I've seen a poster presentation at the student research competition of a PL conference where the student created a tool to do this after the fact on binaries. It looked quite promising, but I think preliminary results were single digit percentage speedup for most benchmarks. I'll have to see if I can find it again.
Single digits is a huge improvement. This is single digits across billions of programs with no change on their part. In the email Google claimed single digit improvements and I'm sure they are thrilled. 1% CPU savings across Google is many, many millions of dollars a year.
If you contribute a 1% CPU savings change to GCC or LLVM you would have a very hard time being carbon-positive over your lifespan.
Functions by default have external linkage, and as such can be called by anyone. So of course this could only apply to functions that are static or internal in some way. Once you have that down, you have to deal with the fact that the things you would want to optimize may differ at each call site (one may like to keep rdx free, one may be able to give up rdi) so I am unsure it would be worth the effort to not follow the ABI.

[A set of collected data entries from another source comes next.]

Definition PageTable_map (pt : PageTable) (vpn : VirtPageNum) (ppn : PhysPageNum)
    (flags : PTEFlags) : M MM PageTable :=
  '(o, pt') ← PageTable_find_pte_create pt vpn;
  pte ← lift (unwrap o);
  s ← get_state;
  _ ← lift (res_assert (negb (PageTableEntry_is_valid (read_pte (mm_mem s) pte))));
  _ ← write_pte pte (PageTableEntry_new ppn (Z.lor flags PTEFlags_V));
  mret pt'.

Definition PageTable_unmap (pt : PageTable) (vpn : VirtPageNum) : M MM unit :=
  s ← get_state;
  pte ← lift (unwrap (PageTable_find_pte (mm_mem s) pt vpn));
  _ ← lift (res_assert (PageTableEntry_is_valid (read_pte (mm_mem s) pte)));
  write_pte pte PageTableEntry_empty.

Definition PageTable_translate (m : memory) (pt : PageTable) (vpn : VirtPageNum) :
    option PageTableEntry :=
  read_pte m <$> PageTable_find_pte m pt vpn.

Definition PageTable_translate_va (m : memory) (pt : PageTable) (va : VirtAddr) :
    option PhysAddr :=
  (λ pte, PhysAddr_from
            (pa_0 (PhysAddr_from_PhysPageNum (PageTableEntry_ppn (read_pte m pte)))
             + VirtAddr_page_offset va)%usize)
  <$> PageTable_find_pte m pt (VirtAddr_floor va).

Definition PageTable_token (pt : PageTable) : Z :=
  Z.lor (8 ≪ 60)%usize (ppn_0 (root_ppn pt)).

(** * Entries as numbers *)

Definition pte_valid (b : Z) : Prop := b mod 2 = 1.
Definition pte_next (b : Z) : Z := (b / 1024) mod 2 ^ 44.

Lemma PageTableEntry_flags_total e :
  PTEFlags_from_bits (wrap 8 (pte_bits e)) = Some (pte_bits e mod 256).
Proof.
  unfold PTEFlags_from_bits, wrap. change (2 ^ 8) with 256. rewrite decide_True; [done|].
  rewrite <- Z.ldiff_land. change 255 with (Z.ones 8). rewrite Z.ldiff_ones_r by lia.
  rewrite Z.shiftr_div_pow2 by lia. change (2 ^ 8) with 256.
  rewrite (Z.div_small (pte_bits e mod 256)); [done|]. apply Z.mod_pos_bound. lia.
Qed.

Lemma PageTableEntry_flags_eq e : PageTableEntry_flags e = pte_bits e mod 256.
Proof. unfold PageTableEntry_flags. by rewrite PageTableEntry_flags_total. Qed.

Lemma is_valid_spec b : PageTableEntry_is_valid (MkPTE b) = bool_decide (pte_valid b).
Proof.
  unfold PageTableEntry_is_valid. rewrite PageTableEntry_flags_eq. cbn [pte_bits].
  change PTEFlags_V with (2 ^ 1 - 1). rewrite land_low by lia.
  change (2 ^ 1) with 2. unfold pte_valid.
  rewrite Z.mod_mod_divide by (exists 128; lia).
  pose proof (Z.mod_pos_bound b 2).
  repeat case_bool_decide; try done; lia.
Qed.

Lemma is_valid_bits e : PageTableEntry_is_valid e = bool_decide (pte_valid (pte_bits e)).
Proof. destruct e. apply is_valid_spec. Qed.

Lemma PageTableEntry_ppn_eq b : PageTableEntry_ppn (MkPTE b) = MkPhysPageNum (pte_next b).
Proof.
  unfold PageTableEntry_ppn. cbn [pte_bits]. change (Z.shiftl 1 44 - 1) with (2 ^ 44 - 1).
  rewrite land_low, Z.shiftr_div_pow2 by lia. apply PhysPageNum_from_small.
  apply Z.mod_pos_bound. lia.
Qed.

Lemma PageTableEntry_new_bits p flags :
  0 ≤ ppn_0 p < 2 ^ 44 → 0 ≤ flags < 256 →
  pte_bits (PageTableEntry_new p flags) = ppn_0 p * 1024 + flags.
Proof.
  intros Hp Hf. unfold PageTableEntry_new. cbn [pte_bits].
  rewrite shl_w_small by (unfold fits; lia).
  rewrite <- Z.shiftl_mul_pow2 by lia. rewrite lor_shiftl_low; lia.
Qed.

Lemma pte_next_new p flags : 0 ≤ p < 2 ^ 44 → 0 ≤ flags < 256 → pte_next (p * 1024 + flags) = p.
Proof.
  intros. unfold pte_next. rewrite Z.div_add_l, (Z.div_small flags) by lia.
  rewrite Z.add_0_r. by apply Z.mod_small.
Qed.

Lemma lor_V flags : 0 ≤ flags < 256 → 0 ≤ Z.lor flags PTEFlags_V < 256 ∧ Z.lor flags PTEFlags_V mod 2 = 1.
Proof.
  intros Hf. change PTEFlags_V with 1. split.
  - apply (lor_fits 8); done || lia.
  - rewrite <- Z.bit0_mod, Z.lor_spec. by rewrite orb_true_r.
Qed.

(** * Walking the table

    [walk m p q] follows the indexes [q] from the table in frame [p]; it fails at the
    first invalid entry. *)

Definition pte_at (m : memory) (p i : Z) : Z := read_u64 m (p * 4096 + 8 * i).

Fixpoint walk (m : memory) (p : Z) (q : list Z) : option Z :=
  match q with
  | [] => Some p
  | i :: q' => if decide (pte_valid (pte_at m p i)) then walk m (pte_next (pte_at m p i)) q' else None
  end.

Definition idx_ok (i : Z) : Prop := 0 ≤ i < 512.
Definition frame_nums (fs : list FrameTracker) : list Z := (λ f, ppn_0 (ft_ppn f)) <$> fs.
Definition root (pt : PageTable) : Z := ppn_0 (root_ppn pt).

(** The abstract view: the valid leaf entry of a page, as a partial map. *)
Definition leaf (m : memory) (p : Z) (q : list Z) (i : Z) : option Z :=
  t ← walk m p q;
  if decide (pte_valid (pte_at m t i)) then Some (pte_at m t i) else None.

Definition pt_view (m : memory) (pt : PageTable) (vpn : VirtPageNum) : option PageTableEntry :=
  e ← PageTable_translate m pt vpn;
  if PageTableEntry_is_valid e then Some e else None.

Lemma walk_app m p q q' : walk m p (q ++ q') = t ← walk m p q; walk m t q'.
Proof. revert p. induction q as [|i q IH]; intros p; simpl; [done|]. case_decide; [apply IH|done]. Qed.

Lemma walk_range m p q t : 0 ≤ p < 2 ^ 44 → walk m p q = Some t → 0 ≤ t < 2 ^ 44.
Proof.
  revert p. induction q as [|i q IH]; intros p Hp; simpl; [by intros [= <-]|].
  case_decide; [|done]. apply IH. apply Z.mod_pos_bound. lia.
Qed.

(** A walk reads the entries along its path only. *)
Lemma walk_agree m m' q p :
  (∀ q1 j q2 b, q = q1 ++ j :: q2 → walk m p q1 = Some b → pte_at m' b j = pte_at m b j) →
  walk m' p q = walk m p q.
Proof.
  revert p. induction q as [|i q IH]; intros p H; [done|]. cbn [walk].
  rewrite (H [] i q p eq_refl eq_refl). case_decide as Hv; [|done].
  apply IH. intros q1 j q2 b -> Hb. apply (H (i :: q1) j q2 b eq_refl).
  cbn [walk]. by rewrite decide_True.
Qed.

Lemma pte_ptr_eq p i : 0 ≤ ppn_0 p < 2 ^ 44 → pte_ptr p i = ppn_0 p * 4096 + 8 * i.
Proof. intros. unfold pte_ptr. by rewrite page_addr_eq. Qed.

Lemma find_pte_walk m pt vpn :
  0 ≤ root pt < 2 ^ 44 →
  ∃ i0 i1 i2, VirtPageNum_indexes vpn = [i0; i1; i2] ∧ idx_ok i0 ∧ idx_ok i1 ∧ idx_ok i2 ∧
    PageTable_find_pte m pt vpn =
      (λ t, t * 4096 + 8 * i2) <$> walk m (root pt) [i0; i1].
Proof.
  intros Hr. pose proof (VirtPageNum_indexes_range vpn) as Hrange.
  unfold PageTable_find_pte. destruct pt as [[rt] fs]. unfold root in *. cbn [root_ppn ppn_0] in *.
  rewrite VirtPageNum_indexes_eq in *.
  set (i0 := _ mod 512) in *. set (i1 := (_ / 2 ^ 9) mod 512) in *. set (i2 := vpn_0 vpn mod 512) in *.
  exists i0, i1, i2. split; [done|].
  do 3 (split; [apply Hrange; set_solver|]).
  cbn [find_pte_loop walk]. rewrite !decide_False by done. rewrite (decide_True (P := 2%nat = 2%nat)) by done.
  unfold read_pte. rewrite !is_valid_spec, !PageTableEntry_ppn_eq.
  rewrite pte_ptr_eq by done. cbn [ppn_0]. fold (pte_at m rt i0).
  destruct (decide (pte_valid (pte_at m rt i0))) as [Hv|Hv];
    [rewrite bool_decide_eq_true_2 by done|by rewrite bool_decide_eq_false_2 by done].
  rewrite pte_ptr_eq by (cbn [ppn_0]; apply Z.mod_pos_bound; lia). cbn [ppn_0].
  fold (pte_at m (pte_next (pte_at m rt i0)) i1).
  set (t := pte_next (pte_at m rt i0)).
  destruct (decide (pte_valid (pte_at m t i1))) as [Hw|Hw];
    [rewrite bool_decide_eq_true_2 by done|by rewrite bool_decide_eq_false_2 by done].
  rewrite pte_ptr_eq by (cbn [ppn_0]; apply Z.mod_pos_bound; lia). done.
Qed.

> So of course this could only apply to functions that are static or internal in some way.
Or with LTO / -fwhole-program: functions that have hidden visibility. Which is all of them for Windows executables and the default for DLLs (and -fvisibility=hidden is a sane default for other systems too).
> Once you have that down, you have to deal with the fact that the things you would want to optimize may differ at each call site (one may like to keep rdx free, one may be able to give up rdi) so I am unsure it would be worth the effort to not follow the ABI.
Sure, that makes things harder. But in many cases will only be one call site. In others you can still figure out which optimizations you can apply to all of them - for example passing std::unique_ptr and similar objects by register should always be doable as long as you control all call sites. Further, the compiler has the option to clone functions in order to apply optimizations specific to a group of call sites if it decides that an optimization is worth the increased code size. And some optimizations will be purely on the caller side - for example not spilling caller-saved registers if you know they won't be clobbered by the callee.
Inlining and outlining are per se probably some of the least destructive optimizations for debugging: they don't affect the order or existence of instructions, compared to the naïve translation model, merely where it is located within the executable.
(Admittedly, generating the debugging records to be able to refer to variables in the non-outlined portion of the function from the outlined function is probably not done, although it's probably doable with the current DWARF expression syntax. This is much like how most of the <optimized out> variables you see in gdb could be specified with DWARF information but aren't because the compiler doesn't maintain the information.)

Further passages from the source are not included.